**What the task requires:** Repeat exactly the lines of the entries below from the one with "Definition _ioc (dir" through the one with "(0, 1) fields in", both ends included, and nothing else.

**Data under study:**
(* ===== verification/Kvm.v ===== *)
(** * KVM handles (crates/nova-kvm)

    The ioctl encoding of the bindings, the structures passed to the kernel,
    and the safe handles [Kvm], [VmFd] and [VcpuFd] over a kernel interface,
    [KvmHost].  The kernel is a parameter: a state [K] and what each call
    answers in it.  [Logged] adds to any kernel the sequence of calls it
    received, which is what the theorems about the VM builder and the
    snapshots speak of. *)

From S2P Require Import Prelude GuestMem BootParams LongMode.

(** ** ioctl request numbers (kvm_bindings.rs) *)

Definition _IOC_NRBITS : Z := 8.
Definition _IOC_TYPEBITS : Z := 8.
Definition _IOC_SIZEBITS : Z := 14.
Definition _IOC_NRSHIFT : Z := 0.
Definition _IOC_TYPESHIFT : Z := _IOC_NRSHIFT + _IOC_NRBITS.
Definition _IOC_SIZESHIFT : Z := _IOC_TYPESHIFT + _IOC_TYPEBITS.
Definition _IOC_DIRSHIFT : Z := _IOC_SIZESHIFT + _IOC_SIZEBITS.
Definition _IOC_NONE : Z := 0.
Definition _IOC_WRITE : Z := 1.
Definition _IOC_READ : Z := 2.

(** [u32] shifts: the bits above 31 are lost. *)
Definition shl32 (v n : Z) : Z := wrap 32 (Z.shiftl v n).

Definition _ioc (dir ty nr sz : Z) : Z :=
  Z.lor (Z.lor (Z.lor (shl32 dir _IOC_DIRSHIFT) (shl32 ty _IOC_TYPESHIFT))
               (shl32 nr _IOC_NRSHIFT)) (shl32 sz _IOC_SIZESHIFT).

(** [#[repr(C)]]: a structure is its fields' sizes and alignments, in order;
    each field is placed at the next multiple of its alignment. *)
Definition ctype : Type := Z * Z.

Definition align_up (n a : Z) : Z := (n + a - 1) / a * a.

Definition repr_C (fields : list ctype) : ctype :=
  let '(off, al) := foldl (λ '(off, al) '(sz, a), (align_up off a + sz, Z.max al a))
                      (0, 1) fields in
  (align_up off al, al).

Definition array (n : Z) (t : ctype) : ctype := (n * t.1, t.2).
Definition size_of (t : ctype) : Z := t.1.

Definition u8 : ctype := (1, 1).
Definition u16 : ctype := (2, 2).
Definition u32 : ctype := (4, 4).
Definition u64 : ctype := (8, 8).
(* ===== verification/Builder.v ===== *)
(** * The VM builder (crates/nova-vmm/src/config.rs, crates/nova-vmm/src/builder.rs)

    The configuration and the construction of a VM from it: the KVM handles,
    the guest memory, the devices on the bus and their announcement on the
    kernel command line, and the two boot paths, which write the kernel, the
    boot parameters and the initial ramdisk into guest memory and program
    every vCPU. *)

From stdpp Require Import pretty.
From S2P Require Import Prelude GuestMem Virtqueue Mmio Devices Net DeviceMgr BootParams LongMode Elf Initrd Kvm Network.
#[local] Open Scope Z_scope.

(** ** Configuration (config.rs)

    What the TOML parser yields: a key is absent or has a value.  The
    [#[serde(default)]] attributes fill in the absent ones. *)

Record KernelConfig : Type := {
  kc_path : string;
  kc_cmdline : string;
  kc_initrd : option string;
  kc_boot_method : string;
}.
Record BlockConfig : Type := { bc_path : string; bc_read_only : bool }.
Record NetworkConfig : Type := { nc_tap : string; nc_mac : option string }.
Record ConsoleConfig : Type := { cc_mode : string }.
Record VsockConfig : Type := { vc_guest_cid : Z }.

Record VmConfig : Type := {
  cfg_vcpus : Z;
  cfg_memory_mib : Z;
  cfg_kernel : KernelConfig;
  cfg_block : list BlockConfig;
  cfg_network : option NetworkConfig;
  cfg_console : ConsoleConfig;
  cfg_vsock : option VsockConfig;
}.

Definition default_vcpus : Z := 1.
Definition default_memory_mib : Z := 256.
Definition default_cmdline : string := "console=ttyS0 reboot=k panic=1 pci=off".
Definition default_boot_method : string := "bzimage".
Definition default_tap_name : string := "nova-tap0".
Definition default_console_mode : string := "serial".

Record KernelToml : Type := {
  kt_path : string; kt_cmdline : option string; kt_initrd : option string;
  kt_boot_method : option string }.
Record BlockToml : Type := { bt_path : string; bt_read_only : option bool }.
Record NetworkToml : Type := { nt_tap : option string; nt_mac : option string }.
Record ConsoleToml : Type := { ct_mode : option string }.
Record VmToml : Type := {
  vt_vcpus : option Z; vt_memory_mib : option Z; vt_kernel : KernelToml;
  vt_block : option (list BlockToml); vt_network : option NetworkToml;
  vt_console : option ConsoleToml; vt_vsock : option VsockConfig }.
(* ===== verification/Snapshot.v ===== *)
(** * VM snapshots (crates/nova-vmm/src/snapshot.rs)

    Saving a VM's registers, interrupt controllers, timers, device queues
    and memory to a directory, and restoring a VM from it with the memory
    mapped from the saved file.  JSON is a parameter with its round trip;
    files and mappings are a host interface, [SnapHost], with the behaviour
    of the system calls in [SnapLaws]. *)

From stdpp Require Import pretty.
From S2P Require Import Prelude GuestMem Virtqueue Mmio Devices Net DeviceMgr BootParams LongMode Kvm Network Builder.
#[local] Open Scope Z_scope.

(** A file of the snapshot directory: the directory and the name joined to it. *)
Definition fpath : Type := string * string.

Record SnapshotFiles : Type := { state_path : fpath; memory_path : fpath }.

Record VcpuSnapshot : Type := {
  vs_regs : KvmRegs; vs_sregs : KvmSregs; vs_msrs : list KvmMsrEntry;
  vs_xsave : list Z; vs_xcrs : list KvmXcr }.
Record IrqchipSnapshot : Type := {
  pic_master : list byte; pic_slave : list byte; ioapic : list byte }.
Record VmSnapshotConfig : Type := {
  sc_vcpus : Z; sc_memory_mib : Z; sc_kernel_cmdline : string }.
(** [VirtioQueueState] has the fields of the saved tuple. *)
Definition VirtioQueueState : Type := saved_queue.
Record VirtioDeviceState : Type := {
  vd_device_type : Z; vd_queues : list VirtioQueueState }.
Record VmSnapshot : Type := {
  version : Z;
  sn_vcpus : list VcpuSnapshot;
  sn_clock : KvmClockData;
  sn_irqchip : IrqchipSnapshot;
  sn_pit : KvmPitState2;
  memory_regions : list (Z * Z);
  sn_config : VmSnapshotConfig;
  virtio_devices : list VirtioDeviceState;
}.

Definition SNAPSHOT_VERSION : Z := 3.

(** ** The host *)

(** System calls on files and file mappings: an errno or the result.  An
    open file is its descriptor, read from its start on. *)
Class SnapHost (K : Type) : Type := {
  fs_create_dir_all : string → K → (Z + unit) * K;
  fs_create : fpath → K → (Z + Z) * K;
  fs_write_all : Z → list byte → K → (Z + unit) * K;
  fs_flush : Z → K → (Z + unit) * K;
  fs_put : fpath → list byte → K → (Z + unit) * K;
  fs_get : fpath → K → (Z + list byte) * K;
  fs_open : fpath → K → (Z + Z) * K;
  fs_read_exact : Z → Z → K → (Z + list byte) * K;
  fs_close : Z → K → K;
  mmap_file : K → Z → Z → Z → (Z + Z * gmap Z byte) * K;
}.

Definition keep_log {K A} (r : A * K) (l : list kvm_call) : A * (K * list kvm_call) :=
  (r.1, (r.2, l)).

**Response area:**
Definition _ioc (dir ty nr sz : Z) : Z :=
  Z.lor (Z.lor (Z.lor (shl32 dir _IOC_DIRSHIFT) (shl32 ty _IOC_TYPESHIFT))
               (shl32 nr _IOC_NRSHIFT)) (shl32 sz _IOC_SIZESHIFT).

(** [#[repr(C)]]: a structure is its fields' sizes and alignments, in order;
    each field is placed at the next multiple of its alignment. *)
Definition ctype : Type := Z * Z.

Definition align_up (n a : Z) : Z := (n + a - 1) / a * a.

Definition repr_C (fields : list ctype) : ctype :=
  let '(off, al) := foldl (λ '(off, al) '(sz, a), (align_up off a + sz, Z.max al a))
                      (0, 1) fields in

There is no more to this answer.